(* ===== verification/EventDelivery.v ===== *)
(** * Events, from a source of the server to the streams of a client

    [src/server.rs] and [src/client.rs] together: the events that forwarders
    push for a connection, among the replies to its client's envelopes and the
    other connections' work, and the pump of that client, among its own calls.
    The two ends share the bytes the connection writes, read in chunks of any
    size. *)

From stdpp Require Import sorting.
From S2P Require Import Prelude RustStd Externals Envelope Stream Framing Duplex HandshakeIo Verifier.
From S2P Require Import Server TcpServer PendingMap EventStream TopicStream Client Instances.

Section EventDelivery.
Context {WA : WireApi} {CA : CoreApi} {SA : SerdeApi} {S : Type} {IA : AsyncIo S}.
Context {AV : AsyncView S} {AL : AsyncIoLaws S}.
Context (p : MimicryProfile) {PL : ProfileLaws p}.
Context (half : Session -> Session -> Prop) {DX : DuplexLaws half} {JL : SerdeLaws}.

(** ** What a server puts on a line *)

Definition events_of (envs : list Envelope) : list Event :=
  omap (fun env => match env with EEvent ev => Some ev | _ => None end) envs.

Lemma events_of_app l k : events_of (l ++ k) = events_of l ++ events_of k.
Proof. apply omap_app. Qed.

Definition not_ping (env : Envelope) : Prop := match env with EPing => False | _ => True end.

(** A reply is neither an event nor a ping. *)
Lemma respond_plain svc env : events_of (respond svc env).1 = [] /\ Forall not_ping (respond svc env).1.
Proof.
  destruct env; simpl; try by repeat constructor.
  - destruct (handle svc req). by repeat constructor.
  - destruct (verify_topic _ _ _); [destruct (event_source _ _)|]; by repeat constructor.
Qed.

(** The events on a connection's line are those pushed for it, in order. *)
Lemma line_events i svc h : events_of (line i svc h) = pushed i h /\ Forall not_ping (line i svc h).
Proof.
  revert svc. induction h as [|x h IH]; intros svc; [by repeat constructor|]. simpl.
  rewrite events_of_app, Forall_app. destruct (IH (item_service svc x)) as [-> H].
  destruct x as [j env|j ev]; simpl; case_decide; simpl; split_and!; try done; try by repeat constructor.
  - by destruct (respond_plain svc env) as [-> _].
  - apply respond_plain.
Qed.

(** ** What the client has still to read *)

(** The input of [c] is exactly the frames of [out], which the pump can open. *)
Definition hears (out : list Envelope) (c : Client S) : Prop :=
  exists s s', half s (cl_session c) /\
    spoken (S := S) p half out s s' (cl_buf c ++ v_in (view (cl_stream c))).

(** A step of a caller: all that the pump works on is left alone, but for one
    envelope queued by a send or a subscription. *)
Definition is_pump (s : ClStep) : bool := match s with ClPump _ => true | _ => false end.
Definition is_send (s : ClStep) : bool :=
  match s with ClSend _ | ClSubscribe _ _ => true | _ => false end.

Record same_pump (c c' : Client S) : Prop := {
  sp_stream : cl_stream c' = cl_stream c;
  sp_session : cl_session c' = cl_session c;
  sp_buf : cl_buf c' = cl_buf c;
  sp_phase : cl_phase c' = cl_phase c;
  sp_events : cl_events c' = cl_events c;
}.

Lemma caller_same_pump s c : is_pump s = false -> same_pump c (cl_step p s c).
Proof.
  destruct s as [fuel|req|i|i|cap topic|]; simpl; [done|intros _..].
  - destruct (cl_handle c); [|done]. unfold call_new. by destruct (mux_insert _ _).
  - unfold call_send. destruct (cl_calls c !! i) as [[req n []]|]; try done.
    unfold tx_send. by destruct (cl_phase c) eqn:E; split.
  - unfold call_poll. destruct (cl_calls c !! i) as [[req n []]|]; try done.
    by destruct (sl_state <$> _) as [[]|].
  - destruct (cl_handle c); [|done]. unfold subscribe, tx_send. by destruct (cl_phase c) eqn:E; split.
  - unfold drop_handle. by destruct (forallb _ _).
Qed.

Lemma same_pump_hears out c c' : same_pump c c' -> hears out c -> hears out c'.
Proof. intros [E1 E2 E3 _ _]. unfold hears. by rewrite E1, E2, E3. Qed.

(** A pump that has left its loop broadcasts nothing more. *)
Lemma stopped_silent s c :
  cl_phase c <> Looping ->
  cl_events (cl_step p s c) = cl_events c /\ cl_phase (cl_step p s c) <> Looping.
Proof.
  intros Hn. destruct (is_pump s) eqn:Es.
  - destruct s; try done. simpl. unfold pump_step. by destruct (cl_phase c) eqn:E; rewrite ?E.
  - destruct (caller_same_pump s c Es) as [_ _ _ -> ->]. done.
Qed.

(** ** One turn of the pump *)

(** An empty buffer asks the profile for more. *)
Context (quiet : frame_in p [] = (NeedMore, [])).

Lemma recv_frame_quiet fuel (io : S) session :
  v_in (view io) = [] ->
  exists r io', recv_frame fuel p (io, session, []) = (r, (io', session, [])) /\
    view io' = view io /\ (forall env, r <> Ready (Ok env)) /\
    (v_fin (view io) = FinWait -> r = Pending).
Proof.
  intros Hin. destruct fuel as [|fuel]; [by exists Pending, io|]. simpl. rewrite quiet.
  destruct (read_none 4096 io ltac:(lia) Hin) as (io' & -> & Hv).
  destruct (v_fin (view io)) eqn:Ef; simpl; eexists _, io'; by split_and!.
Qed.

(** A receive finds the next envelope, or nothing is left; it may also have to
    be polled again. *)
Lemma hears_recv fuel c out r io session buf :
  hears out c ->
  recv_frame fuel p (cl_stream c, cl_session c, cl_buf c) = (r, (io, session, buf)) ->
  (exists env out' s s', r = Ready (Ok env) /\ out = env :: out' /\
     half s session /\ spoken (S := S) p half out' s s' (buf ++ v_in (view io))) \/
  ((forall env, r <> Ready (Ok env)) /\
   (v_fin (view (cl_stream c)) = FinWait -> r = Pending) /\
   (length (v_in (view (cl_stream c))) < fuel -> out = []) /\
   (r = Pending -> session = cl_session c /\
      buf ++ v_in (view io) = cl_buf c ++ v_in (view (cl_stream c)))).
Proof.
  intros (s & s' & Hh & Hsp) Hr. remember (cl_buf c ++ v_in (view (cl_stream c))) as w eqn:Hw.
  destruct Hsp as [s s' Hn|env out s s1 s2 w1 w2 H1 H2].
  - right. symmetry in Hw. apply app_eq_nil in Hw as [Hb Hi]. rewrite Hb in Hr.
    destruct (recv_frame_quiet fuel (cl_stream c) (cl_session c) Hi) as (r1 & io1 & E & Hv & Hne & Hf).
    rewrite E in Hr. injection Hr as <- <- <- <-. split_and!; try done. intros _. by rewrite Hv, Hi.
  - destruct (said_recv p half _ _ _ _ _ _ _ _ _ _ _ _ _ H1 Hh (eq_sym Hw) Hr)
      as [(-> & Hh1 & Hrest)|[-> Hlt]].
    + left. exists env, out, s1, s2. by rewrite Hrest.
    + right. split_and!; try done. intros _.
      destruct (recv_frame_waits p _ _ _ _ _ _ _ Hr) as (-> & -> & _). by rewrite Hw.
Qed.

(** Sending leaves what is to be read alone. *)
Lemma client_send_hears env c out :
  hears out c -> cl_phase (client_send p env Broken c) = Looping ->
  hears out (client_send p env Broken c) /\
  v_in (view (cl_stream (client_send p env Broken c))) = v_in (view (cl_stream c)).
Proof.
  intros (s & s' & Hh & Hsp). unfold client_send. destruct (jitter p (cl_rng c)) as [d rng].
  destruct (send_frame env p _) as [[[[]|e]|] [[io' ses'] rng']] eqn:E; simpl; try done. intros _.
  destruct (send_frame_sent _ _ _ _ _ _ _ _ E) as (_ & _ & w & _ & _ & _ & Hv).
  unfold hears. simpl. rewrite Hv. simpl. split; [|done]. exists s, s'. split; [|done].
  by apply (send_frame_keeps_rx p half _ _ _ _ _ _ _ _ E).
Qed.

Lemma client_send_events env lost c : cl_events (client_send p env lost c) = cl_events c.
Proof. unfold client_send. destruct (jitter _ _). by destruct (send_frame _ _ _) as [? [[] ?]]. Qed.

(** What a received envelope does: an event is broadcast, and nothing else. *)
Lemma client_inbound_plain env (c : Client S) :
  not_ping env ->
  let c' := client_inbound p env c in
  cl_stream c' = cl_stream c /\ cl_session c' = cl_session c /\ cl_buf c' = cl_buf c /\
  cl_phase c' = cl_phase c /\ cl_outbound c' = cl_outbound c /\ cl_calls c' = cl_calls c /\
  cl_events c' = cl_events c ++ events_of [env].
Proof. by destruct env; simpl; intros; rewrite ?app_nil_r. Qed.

——

- **PROBLEM REQUIREMENTS**
Work through the entries, filtering for the string "Broken", and copy each line that holds it.

- **TASK RESULT**
  hears out c -> cl_phase (client_send p env Broken c) = Looping ->
  hears out (client_send p env Broken c) /\
  v_in (view (cl_stream (client_send p env Broken c))) = v_in (view (cl_stream c)).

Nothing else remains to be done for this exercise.